Common failure modes and fixes

  1. Double-counted volume across stacked offers. Rating each colliding promotion against the full volume independently pays the same units twice. Always run the allocation step (Step 4) first so each unit is assigned to exactly one offer before any rate is applied, and assert the allocated units reconcile back to the input volume.
  2. Floating-point drift in pro-rata splits. A float proportional share accumulates rounding error so the parts no longer sum to the whole across millions of lines. Keep every share in decimal.Decimal, quantize explicitly to Decimal("0.0001"), and reconcile the residual cent onto the top-ranked offer rather than letting it disappear.
  3. Non-deterministic precedence from row order. Resolving ties by whichever record the DataFrame happened to emit first makes two runs disagree. Rank strictly on the precedence_key tuple (Step 3); never rely on input ordering or a dictionary’s insertion order.
  4. Edge-touching windows missed or over-matched. An off-by-one in the interval test either merges windows that only abut or splits windows that share their boundary day. Pin the comparison to the half-open convention the schema declares and cover the single-day-touch case with an explicit test, as in Step 2.
  5. Ambiguous collisions auto-paid instead of held. A missing effective_date, a conflicting vendor claim, or two equal-precedence exclusive offers cannot be resolved deterministically. Route these to a hold via fallback routing logic with a conservative default, and let the claim validation rule engine adjudicate the disputed delta rather than accruing a guess.

Operational checklist

Frequently asked questions

What happens when a retroactive tier is crossed mid-cycle on one of the stacked offers? Allocation runs before tier math, so the crossing is computed on the units that offer actually received after the split, not on the gross colliding volume. Because each accrual carries its config_version and the ordered allocation trace, the retroactive re-rate is reconstructable rather than a black box — the detailed tier mechanics live in payout structure modeling.

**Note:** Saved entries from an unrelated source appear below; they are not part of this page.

(* ===== verification/FsInode.v ===== *)
(** * Disk inodes as bytes (fs.c, fs.h)

    A disk inode that is encoded into its slot of an inode block is decoded
    from it again, and the other slots of the block keep theirs. *)
From S2P Require Import Prelude Mmu Bytes BlockCache Fs.

(** The values that the fields of a disk inode can hold. *)
Definition short (z : Z) : Prop := - 2 ^ 15 <= z < 2 ^ 15.
Definition uint (z : Z) : Prop := 0 <= z < 2 ^ 32.

Record dinode_ok (i : dinode) : Prop := {
  di_type : short (d_type i);
  di_major : short (d_major i);
  di_minor : short (d_minor i);
  di_nlink : short (d_nlink i);
  di_size : uint (d_size i);
  di_len : length (d_addrs i) = 13%nat;
  di_addrs : Forall uint (d_addrs i)
}.

Lemma s16_le2 z : short z -> s16 (z mod 256 + 256 * ((z / 256) mod 256)) = z.
Proof.
  unfold short, s16. change (2 ^ 15) with 32768. change (2 ^ 16) with 65536. intros Hz.
  pose proof (Z.rem_mul_r z 256 256 ltac:(lia) ltac:(lia)) as E. rewrite <- E. change (256 * 256) with 65536.
  rewrite Z.add_mod_idemp_l by lia. rewrite Z.mod_small by lia. lia.
Qed.

Lemma u32_uint z : uint z -> u32 z = z.
Proof. intros Hz. by apply Z.mod_small. Qed.

Lemma length_dinode_bytes i : length (d_addrs i) = 13%nat -> length (dinode_bytes i) = 64%nat.
Proof.
  intros Hl. unfold dinode_bytes. rewrite !length_app. simpl.
  destruct (d_addrs i) as [|? [|? [|? [|? [|? [|? [|? [|? [|? [|? [|? [|? [|? [|? ?]]]]]]]]]]]]]]; done.
Qed.

Lemma get_dinode_bytes i : dinode_ok i -> get_dinode (dinode_bytes i) 0 = Some i.
Proof.
  destruct i as [ty ma mi nl sz ad]. intros [Hty Hma Hmi Hnl Hsz Hlen Had]. simpl in *.
  destruct ad as [|a0 [|a1 [|a2 [|a3 [|a4 [|a5 [|a6 [|a7 [|a8 [|a9 [|a10 [|a11 [|a12 [|? ?]]]]]]]]]]]]]]; try done.
  unfold get_dinode, get16, get32. simpl. unfold get32. simpl.
  rewrite !s16_le2, !of_le4_le4 by done. repeat (apply Forall_cons in Had as [? Had]).
  rewrite !u32_uint by done. done.
Qed.

(** ** The slot *)

Lemma drop_window {A} (d : list A) off k n : drop k (take n (drop off d)) = take (n - k) (drop (off + k) d).
Proof. by rewrite skipn_firstn_comm, drop_drop. Qed.

Lemma get16_window d off k : (k + 2 <= 64)%nat -> get16 d (off + k) = get16 (take 64 (drop off d)) k.
Proof.
  intros Hk. unfold get16. rewrite drop_window. destruct (64 - k)%nat as [|[|m]] eqn:E; [lia..|].
  by destruct (drop (off + k) d) as [|? [|? ?]].
Qed.

Lemma get32_window d off k : (k + 4 <= 64)%nat -> get32 d (off + k) = get32 (take 64 (drop off d)) k.
Proof.
  intros Hk. unfold get32. rewrite drop_window. destruct (64 - k)%nat as [|[|[|[|m]]]] eqn:E; [lia..|].
  by destruct (drop (off + k) d) as [|? [|? [|? [|? ?]]]].
Qed.

Lemma get_addrs_window d off n k :
  (k + 4 * n <= 64)%nat -> get_addrs n d (off + k) = get_addrs n (take 64 (drop off d)) k.
Proof.
  revert k. induction n as [|n IH]; intros k Hk; [done|]. cbn [get_addrs].
  rewrite get32_window by lia. destruct (get32 _ k); simpl; [|done].
  replace (off + k + 4)%nat with (off + (k + 4))%nat by lia. by rewrite IH by lia.
Qed.

Lemma get_dinode_window d off : get_dinode d off = get_dinode (take 64 (drop off d)) 0.
Proof.
  unfold get_dinode. replace (get16 d off) with (get16 (take 64 (drop off d)) 0)
    by (rewrite <- get16_window by lia; by rewrite Nat.add_0_r).
  by rewrite !(get16_window d off), (get32_window d off), (get_addrs_window d off) by lia.
Qed.

Lemma splice_window off w d :
  (off + length w <= length d)%nat -> take (length w) (drop off (splice off w d)) = w.
Proof.
  intros Hl. unfold splice. rewrite drop_app_length' by (rewrite length_take; lia). by rewrite take_app_length.
Qed.

Lemma splice_other off off' w d n :
  (off + length w <= length d)%nat -> (off' + n <= off \/ off + length w <= off')%nat ->
  take n (drop off' (splice off w d)) = take n (drop off' d).
Proof.
  intros Hl [Ho|Ho]; unfold splice.
  - rewrite drop_app_le by (rewrite length_take; lia). rewrite take_app_le by (rewrite length_drop, length_take; lia).
    rewrite <- (take_drop off d) at 2. rewrite drop_app_le by (rewrite length_take; lia).
    by rewrite take_app_le by (rewrite length_drop, length_take; lia).
  - rewrite drop_app_ge by (rewrite length_take; lia). rewrite length_take, Nat.min_l by lia.
    rewrite drop_app_ge by lia. rewrite drop_drop. do 2 f_equal. lia.
Qed.

Lemma dinode_at_bound inum : (dinode_at inum + 64 <= 512)%nat.
Proof. unfold dinode_at. change IPB with 8. pose proof (Z.mod_pos_bound inum 8 ltac:(lia)). lia. Qed.

Lemma dinode_at_apart i j :
  IBLOCK i = IBLOCK j -> i <> j -> (dinode_at j + 64 <= dinode_at i \/ dinode_at i + 64 <= dinode_at j)%nat.
Proof.
  unfold IBLOCK, dinode_at. change IPB with 8. intros Hb Hne.
  pose proof (Z.div_mod i 8 ltac:(lia)). pose proof (Z.div_mod j 8 ltac:(lia)).
  pose proof (Z.mod_pos_bound i 8 ltac:(lia)). pose proof (Z.mod_pos_bound j 8 ltac:(lia)). lia.
Qed.

(** A disk inode that iupdate stores into its slot of an inode block is
    the one that ilock loads from it, and every other inode of the block is
    what it was. *)
Lemma dinode_slot i inum d :
  dinode_ok i -> length d = 512%nat ->
  let d' := splice (dinode_at inum) (dinode_bytes i) d in
  length d' = 512%nat /\ get_dinode d' (dinode_at inum) = Some i /\
  forall j, IBLOCK j = IBLOCK inum -> j <> inum -> get_dinode d' (dinode_at j) = get_dinode d (dinode_at j).
Proof.
  intros Hok Hl. cbv zeta. pose proof (length_dinode_bytes i (di_len _ Hok)) as Hb.
  pose proof (dinode_at_bound inum) as Ha. split_and!.
  - unfold splice. rewrite !length_app, length_take, length_drop. lia.
  - rewrite get_dinode_window. rewrite <- Hb, splice_window by lia. by apply get_dinode_bytes.
  - intros j Hj Hne. rewrite get_dinode_window, (get_dinode_window d). f_equal. apply splice_other; [lia|].
    rewrite Hb. destruct (dinode_at_apart inum j); auto.
Qed.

How do exclusive and sequential stacking differ in practice? Exclusive suppresses every offer but the top-ranked one, so only one promotion ever pays the volume. Sequential lets offers apply in priority order to successive slices of volume — a manufacturer off-invoice discount might consume the qualifying units first, leaving a retailer markdown to apply only to whatever remains.

Why allocate volume before applying rates instead of after? Allocating first guarantees each unit is assigned to exactly one offer, so no unit can be rated twice. Rating first and reconciling afterward is the classic path to phantom liabilities, because the double-count already exists in the ledger before the correction runs.

What should the engine do when two equal-precedence exclusive offers collide? It cannot pick deterministically, so it must not guess. Route the record to a hold through fallback routing logic with a conservative default and open a dispute for a finance analyst to adjudicate, preserving both candidates in the audit trail.